BEGIN Data for this task

(* ===== verification/Serve.v ===== *)
(** * Serving connections

    What the accesses of a request's program do to the daemon's state, and what
    others may do between two of them.  The state is the database, the attempts
    at PTY deliveries with the session registry, and the blob store, each with
    the steps of its own file; the delivery rows of the database are the table
    the attempts work on.  A call on the blob store runs to its answer without
    other calls in between; [Blobs] has the interleavings. *)

From S2P Require Import Prelude Text Envelope Command Tables Db Store Project Authority Submit Kernel System Screen Hub Streams Attempts Wire Outbound Container Ordered Blobs Cas Strict Protocol Hello Dispatch Inbound.

Section Serve.
Context `{TZ : Timestamptz} `{TZL : !TimestamptzLaws} {V : Type} `{SD : Serde V} `{SDL : !SerdeLaws V} `{HM : Hmac}
  `{PJ : PtyJson} `{AE : Aead}.
Context (apply_context_event : EventEnvelope V -> Proj instant V -> result Refusal (Proj instant V)).
Context (cfg : BlobConfig).
Notation event := (EventEnvelope V).
Notation database := (Db instant V).
Notation envelope := (CommandEnvelope V).
Notation submit := (submit apply_context_event).
Notation step := (step apply_context_event).
Notation reachable := (reachable apply_context_event).

Record Daemon := { dm_db : database; dm_att : AttemptWorld; dm_blobs : BlobWorld (V := V) }.

Definition set_db (db : database) (w : Daemon) : Daemon :=
  {| dm_db := db; dm_att := dm_att w; dm_blobs := dm_blobs w |}.
(** After a submission: its delivery row is there for the attempts. *)
Definition submitted (db : database) (w : Daemon) : Daemon :=
  {| dm_db := db; dm_att := with_table (deliveries db) (dm_att w); dm_blobs := dm_blobs w |}.
(** After a step of the attempts: the rows are those of the database. *)
Definition attempted (a : AttemptWorld) (w : Daemon) : Daemon :=
  {| dm_db := set_deliveries (w_table a) (dm_db w); dm_att := a; dm_blobs := dm_blobs w |}.
Definition stored (b : Blobs) (w : Daemon) : Daemon :=
  {| dm_db := dm_db w; dm_att := dm_att w; dm_blobs := {| bw_store := b; bw_tasks := bw_tasks (dm_blobs w) |} |}.
Definition hub_of (w : Daemon) : PtyHub := w_hub (dm_att w).
Definition verbed (v : HubVerb) (w : Daemon) : Daemon := attempted (with_hub (exec (hub_of w) v) (dm_att w)) w.

(** ** Others *)

Inductive other_step : Daemon -> Daemon -> Prop :=
| os_submit st clock env carrier res db' w :
    submit st clock env carrier (dm_db w) = (res, db') -> other_step w (submitted db' w)
| os_kernel db' w : step (dm_db w) db' -> deliveries db' = deliveries (dm_db w) -> other_step w (set_db db' w)
| os_attempt a w : attempt_step (V := V) (dm_att w) a -> other_step w (attempted a w)
| os_blob b w : blob_step (dm_blobs w) b -> other_step w {| dm_db := dm_db w; dm_att := dm_att w; dm_blobs := b |}.

(** ** The accesses *)

(** The genesis event [verify_sealed] reports. *)
Definition genesis_of (l : list event) : option (string * Z) :=
  (fun e => (event_id e, global_sequence e)) <$>
  head (List.filter (fun e => in_aggregate KERNEL_AGGREGATE KERNEL_SINGLETON e && bool_decide (event_type e = GENESIS_EVENT_TYPE)) l).

Definition unit_of {A} (r : result PtyRefusal A) : result PtyRefusal unit := match r with Ok _ => Ok tt | Err e => Err e end.

Inductive act_step : forall B, Act V B -> Daemon -> B -> Daemon -> Prop :=
| ac_epoch w : act_step _ ActEpoch w (epoch_of (log (dm_db w))) w
| ac_watermark w : act_step _ ActWatermark w (Store.watermark (log (dm_db w))) w
| ac_submit st clock env carrier res db' w :
    submit st clock env carrier (dm_db w) = (res, db') -> act_step _ (ActSubmit env carrier) w res (submitted db' w)
| ac_read_from cursor limit w : act_step _ (ActReadFrom cursor limit) w (read_page (log (dm_db w)) cursor limit) w
| ac_genesis w : act_step _ ActGenesis w (genesis_of (log (dm_db w))) w
| ac_count w : act_step _ ActCount w (Z.of_nat (length (log (dm_db w)))) w
| ac_rows k cursor exact limit w :
    act_step _ (ActRows k cursor exact limit) w
      ((fun m => read_rows m cursor exact limit) <$> projection_table k (dm_db w)) w
| ac_now t w : act_step _ ActNow w t w
| ac_version id w : act_step _ (ActPtyVersion id) w (pty_version <$> pty_sessions (proj (dm_db w)) !! id) w
(* the registry *)
| ac_snapshot id w : act_step _ (ActSnapshot id) w (snapshot id (hub_of w)) w
| ac_publish_snapshot conn id seq frame w :
    act_step _ (ActPublishSnapshot conn id seq frame) w
      (match publish_snapshot conn id seq frame (hub_of w) with Ok r => Ok r.1 | Err e => Err e end)
      (verbed (PublishSnapshot conn id seq frame) w)
| ac_publish_deltas conn id seq deltas w :
    act_step _ (ActPublishDeltas conn id seq deltas) w (unit_of (publish_deltas conn id seq deltas (hub_of w)))
      (verbed (PublishDeltas conn id seq deltas) w)
| ac_publish_raw_snapshot conn id seq rows cols b w :
    act_step _ (ActPublishRawSnapshot conn id seq rows cols b) w
      (unit_of (publish_raw_snapshot conn id seq rows cols b (hub_of w)))
      (verbed (PublishRawSnapshot conn id seq rows cols b) w)
| ac_publish_raw_output conn id seq b w :
    act_step _ (ActPublishRawOutput conn id seq b) w (unit_of (publish_raw_output conn id seq b (hub_of w)))
      (verbed (PublishRawOutput conn id seq b) w)
| ac_publish_raw_resize conn id seq rows cols w :
    act_step _ (ActPublishRawResize conn id seq rows cols) w
      (unit_of (publish_raw_resize conn id seq rows cols (hub_of w)))
      (verbed (PublishRawResize conn id seq rows cols) w)
| ac_retire conn id w :
    act_step _ (ActRetire conn id) w (match retire conn id (hub_of w) with Ok r => Ok r.1 | Err e => Err e end)
      (verbed (Retire conn id) w)
| ac_attach id generation cursor w :
    act_step _ (ActAttach id generation cursor) w (attach id generation cursor (hub_of w)) w
| ac_attach_raw id generation cursor w :
    act_step _ (ActAttachRaw id generation cursor) w (attach_raw id generation cursor (hub_of w)) w
| ac_connection w : act_step _ ActConnection w (connection (hub_of w)).1 (verbed Connection w)
| ac_register conn input control start w :
    act_step _ (ActRegister conn input control start) w tt (verbed (RegisterConnection conn input control start) w)
| ac_disconnect conn out h' w :
    disconnect conn (hub_of w) = (out, h') ->
    act_step _ (ActDisconnect conn) w out
      (attempted (with_hub h' (with_orphans (w_orphans (dm_att w) ++ abandoned out) (dm_att w))) w)
| ac_orphan now d token pre post w :
    w_orphans (dm_att w) = pre ++ (d, token) :: post ->
    act_step _ (ActAbandonOrphan d token) w tt
      (attempted (with_table (abandon_pty_delivery now d token (w_table (dm_att w)))
                    (with_orphans (pre ++ post) (dm_att w))) w)
| ac_streams l w : act_step _ ActStreams w l w
(* a delivery *)
| ac_pending d w : act_step _ (ActPending d) w (delivery_pending d (hub_of w)) w
| ac_claim now token key r t' w :
    token ∉ w_used (dm_att w) -> w_table (dm_att w) !! key = Some r ->
    claim_delivery (log (dm_db w)) now token key (w_table (dm_att w)) = (Claimed, t') ->
    act_step _ (ActClaim key) w (token, Claimed)
      (attempted {| w_hub := w_hub (dm_att w); w_table := t';
         w_attempts := <[token := {| at_key_ := key; at_delivery := dv_event_id r; at_phase := Holding |}]> (w_attempts (dm_att w));
         w_acks := w_acks (dm_att w); w_answers := w_answers (dm_att w); w_orphans := w_orphans (dm_att w);
         w_used := {[token]} ∪ w_used (dm_att w); w_sent := w_sent (dm_att w) |} w)
| ac_not_claimed now token key answer t' w :
    claim_delivery (log (dm_db w)) now token key (w_table (dm_att w)) = (answer, t') -> answer <> Claimed ->
    act_step _ (ActClaim key) w (token, answer) (attempted (with_table t' (dm_att w)) w)
| ac_refused token control a e w :
    w_attempts (dm_att w) !! token = Some a -> at_phase a = Holding -> pr_indeterminate e = false ->
    act_step _ (ActSend token control) w (Err e)
      (attempted (with_attempts (<[token := set_phase (Releasing false) a]> (w_attempts (dm_att w))) (dm_att w)) w)
| ac_send token a control owner ch h' w :
    w_attempts (dm_att w) !! token = Some a -> at_phase a = Holding -> control_delivery_id control = Some (at_delivery a) ->
    sends token control (hub_of w) owner ch h' ->
    act_step _ (ActSend token control) w (Ok tt)
      (attempted {| w_hub := h'; w_table := w_table (dm_att w);
         w_attempts := <[token := set_phase (Waiting owner ch) a]> (w_attempts (dm_att w));
         w_acks := w_acks (dm_att w); w_answers := w_answers (dm_att w); w_orphans := w_orphans (dm_att w);
         w_used := w_used (dm_att w); w_sent := w_sent (dm_att w) ++ [at_delivery a] |} w)
| ac_await token a owner ch answer res h' w :
    w_attempts (dm_att w) !! token = Some a -> at_phase a = Waiting owner ch ->
    (forall res0, answer = Answered res0 -> w_answers (dm_att w) !! ch = Some res0) ->
    finishes owner (at_delivery a) answer (hub_of w) res h' ->
    act_step _ (ActAwait token) w res
      (attempted (with_hub h' (with_attempts
         (match res with
          | Ok _ => delete token (w_attempts (dm_att w))
          | Err e => <[token := set_phase (if pr_indeterminate e then Abandoning else Releasing true) a]> (w_attempts (dm_att w))
          end) (dm_att w))) w)
| ac_release token a b w :
    w_attempts (dm_att w) !! token = Some a -> at_phase a = Releasing b ->
    act_step _ (ActRelease token) w tt
      (attempted (with_table (release_claim (at_key_ a) token (w_table (dm_att w)))
                    (with_attempts (delete token (w_attempts (dm_att w))) (dm_att w))) w)
| ac_abandon now token a w :
    w_attempts (dm_att w) !! token = Some a -> at_phase a = Abandoning ->
    act_step _ (ActAbandon token) w tt
      (attempted (with_table (abandon_pty_delivery now (at_delivery a) token (w_table (dm_att w)))
                    (with_attempts (delete token (w_attempts (dm_att w))) (dm_att w))) w)
(* an acknowledgement *)
| ac_ack conn d r answer token w :
    delivery_ack_result r = Ok answer -> delivery_ack_claim conn d (hub_of w) = Ok token ->
    act_step _ (ActAckClaim conn d r answer) w (Ok token)
      (attempted (with_acks ({| ack_conn := conn; ack_delivery := d; ack_claim := token; ack_result := r;
                                ack_answer := answer; ack_settled := false |} :: w_acks (dm_att w)) (dm_att w)) w)
| ac_no_ack conn d r answer e w :
    delivery_ack_claim conn d (hub_of w) = Err e -> act_step _ (ActAckClaim conn d r answer) w (Err e) w
| ac_settle now conn d token r answer pre post t' w :
    w_acks (dm_att w) = pre ++ {| ack_conn := conn; ack_delivery := d; ack_claim := token; ack_result := r;
                                  ack_answer := answer; ack_settled := false |} :: post ->
    settle_pty_delivery now d token r (w_table (dm_att w)) = Some t' ->
    act_step _ (ActSettle conn d token r answer) w true
      (attempted (with_table t' (with_acks (pre ++ {| ack_conn := conn; ack_delivery := d; ack_claim := token;
         ack_result := r; ack_answer := answer; ack_settled := true |} :: post) (dm_att w))) w)
| ac_not_settled now conn d token r answer pre post w :
    w_acks (dm_att w) = pre ++ {| ack_conn := conn; ack_delivery := d; ack_claim := token; ack_result := r;
                                  ack_answer := answer; ack_settled := false |} :: post ->
    settle_pty_delivery now d token r (w_table (dm_att w)) = None ->
    act_step _ (ActSettle conn d token r answer) w false (attempted (with_acks (pre ++ post) (dm_att w)) w)
| ac_take conn d token r answer pre post ch h' w :
    w_acks (dm_att w) = pre ++ {| ack_conn := conn; ack_delivery := d; ack_claim := token; ack_result := r;
                                  ack_answer := answer; ack_settled := true |} :: post ->
    take_delivery_ack conn d token (hub_of w) = Ok (ch, h') ->
    act_step _ (ActTakeAck conn d token r answer) w (Ok tt)
      (attempted {| w_hub := h'; w_table := w_table (dm_att w); w_attempts := w_attempts (dm_att w); w_acks := pre ++ post;
         w_answers := <[ch := answer]> (w_answers (dm_att w)); w_orphans := w_orphans (dm_att w);
         w_used := w_used (dm_att w); w_sent := w_sent (dm_att w) |} w)
| ac_not_taken conn d token r answer pre post e w :
    w_acks (dm_att w) = pre ++ {| ack_conn := conn; ack_delivery := d; ack_claim := token; ack_result := r;
                                  ack_answer := answer; ack_settled := true |} :: post ->
    take_delivery_ack conn d token (hub_of w) = Err e ->
    act_step _ (ActTakeAck conn d token r answer) w (Err e) (attempted (with_acks (pre ++ post) (dm_att w)) w)
| ac_reconcile now d r t' w :
    reconcile_pty_delivery now d r (w_table (dm_att w)) = Some t' ->
    act_step _ (ActReconcile d r) w true (attempted (with_table t' (dm_att w)) w)
| ac_not_reconciled now d r w :
    reconcile_pty_delivery now d r (w_table (dm_att w)) = None -> act_step _ (ActReconcile d r) w false w
(* the blob store *)
| ac_blob fuel f t a b w :
    is_call t = true -> fresh_ok f -> Cas.run fuel cfg f (bw_store (dm_blobs w)) t = (b, Some a) ->
    act_step _ (ActBlob t) w a (stored b w).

END Data for this task

* _Task statement_
One stretch of the lines above is wanted, from the line that contains "(dm_db w)) !! id) w" through the line that contains "ac_publish_snapshot conn id". Output it exactly.

* _Expected answer_
| ac_version id w : act_step _ (ActPtyVersion id) w (pty_version <$> pty_sessions (proj (dm_db w)) !! id) w
(* the registry *)
| ac_snapshot id w : act_step _ (ActSnapshot id) w (snapshot id (hub_of w)) w
| ac_publish_snapshot conn id seq frame w :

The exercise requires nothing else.